(Stored data entries)

Lemma rotateMatrix_tooLong (m : Shape) :
  Exists (tooLong m) m -> rotateMatrix m = TypeError.
Proof.
  intros H. apply Exists_exists in H as (row & Hin & L).
  apply In_nth_error in Hin as [i Hi].
  unfold rotateMatrix, defaultRotationStrategy.
  assert (NF : forall (i : nat) (c : Z) (j : nat),
             match lookupZ m (Z.of_nat (List.length m) - 1 - Z.of_nat j) with
             | None => TypeError
             | Some r =>
                 Ok match lookupZ r (Z.of_nat i) with
                    | Some v => v | None => 0 end
             end <> OutOfFuel).
  { intros. destruct (lookupZ m _); discriminate. }
  apply mapiM_from_throws.
  - intros r k. apply mapiM_from_fuel_free. apply NF.
  - exists i, row. split; [assumption|].
    apply mapiM_from_throws; [apply NF|].
    unfold tooLong in L.
    destruct (nth_error row (List.length m)) as [cell|] eqn:E.
    + exists (List.length m), cell. split; [assumption|].
      cbn [Nat.add]. unfold lookupZ.
      destruct (Z.of_nat (List.length m) - 1 - Z.of_nat (List.length m) <? 0)
        eqn:N; [reflexivity|].
      apply Z.ltb_ge in N. lia.
    + apply nth_error_None in E. lia.
Qed.

Lemma mapi_rows_length {A B : Type} (f : nat -> A -> nat -> B)
  (l : list (list A)) (i0 : nat) :
  List.map (@List.length B)
    (mapi_from (fun row i => mapi_from (f i) row 0) l i0)
  = List.map (@List.length A) l.
Proof.
  revert i0. induction l as [|row l IH]; intros i0; cbn; [reflexivity|].
  now rewrite mapi_from_length, IH.
Qed.

(** X5. [rotateMatrix] throws a TypeError exactly when some row has more
    cells than the matrix has rows; otherwise it returns a matrix with the
    rows' lengths of its argument whose cell (i, j) is the cell
    (N - j, i) of the argument (0 where the argument has no such cell). *)
Theorem rotateMatrix_throws_iff (m : Shape) :
  (rotateMatrix m = TypeError <-> Exists (tooLong m) m)
  /\ (forall m', rotateMatrix m = Ok m' <->
                 (Forall (fun row => ~ tooLong m row) m /\ m' = turned m))
  /\ List.map (@List.length Z) (turned m) = List.map (@List.length Z) m.
Proof.
  assert (D : {Forall (fun row => ~ tooLong m row) m}
              + {Exists (tooLong m) m}).
  { destruct (Forall_Exists_dec (fun row => ~ tooLong m row)
                (fun row => match lt_dec (List.length m) (List.length row) with
                            | left l => right (fun n => n l)
                            | right n => left n
                            end) m) as [F|E]; [now left|right].
    apply Exists_exists in E as (row & Hin & L).
    apply Exists_exists. exists row. split; [assumption|].
    unfold tooLong in *. lia. }
  split; [|split].
  - split; [|apply rotateMatrix_tooLong].
    intros H. destruct D as [F|E]; [|assumption].
    rewrite (rotateMatrix_turned m F) in H. discriminate.
  - intros m'. split.
    + intros H. destruct D as [F|E].
      * rewrite (rotateMatrix_turned m F) in H. injection H as <-. now split.
      * rewrite (rotateMatrix_tooLong m E) in H. discriminate.
    + intros [F ->]. now apply rotateMatrix_turned.
  - apply mapi_rows_length.
Qed.

(** *** Square shapes *)

Lemma turned_length (m : Shape) : List.length (turned m) = List.length m.
Proof. apply mapi_from_length. Qed.

Lemma square_row (m : Shape) (i : nat) :
  square m -> (i < List.length m)%nat ->
  List.length (nth i m []) = List.length m.
Proof.
  intros S H. unfold square in S. rewrite Forall_forall in S.
  apply S. now apply nth_In.
Qed.

Lemma square_fits (m : Shape) :
  square m -> Forall (fun row => ~ tooLong m row) m.
Proof.
  intros S. eapply Forall_impl; [|exact S]. cbn. unfold tooLong. intros; lia.
Qed.

Lemma turned_row (m : Shape) (i : nat) (row : list Z) :
  nth_error m i = Some row ->
  nth_error (turned m) i
  = Some (mapi (fun (_ : Z) j => shapeCell m (List.length m - 1 - j) i) row).
Proof.
  intros H. unfold turned, mapi. now rewrite mapi_from_nth, H.
Qed.

Lemma turned_square (m : Shape) : square m -> square (turned m).
Proof.
  intros S. unfold square. rewrite turned_length.
  apply Forall_forall. intros row' Hin.
  apply In_nth_error in Hin as [i Hi].
  assert (L : (i < List.length m)%nat).
  { rewrite <- turned_length. apply nth_error_Some. congruence. }
  destruct (nth_error m i) as [row|] eqn:E;
    [|apply nth_error_None in E; lia].
  rewrite (turned_row m i row E) in Hi. injection Hi as <-.
  unfold mapi. rewrite mapi_from_length.
  rewrite <- (nth_error_nth _ _ [] E). now apply square_row.
Qed.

TASK PROMPT.
Report the number of lines above containing the word "argument", with no other text.

TASK OUTPUT.
2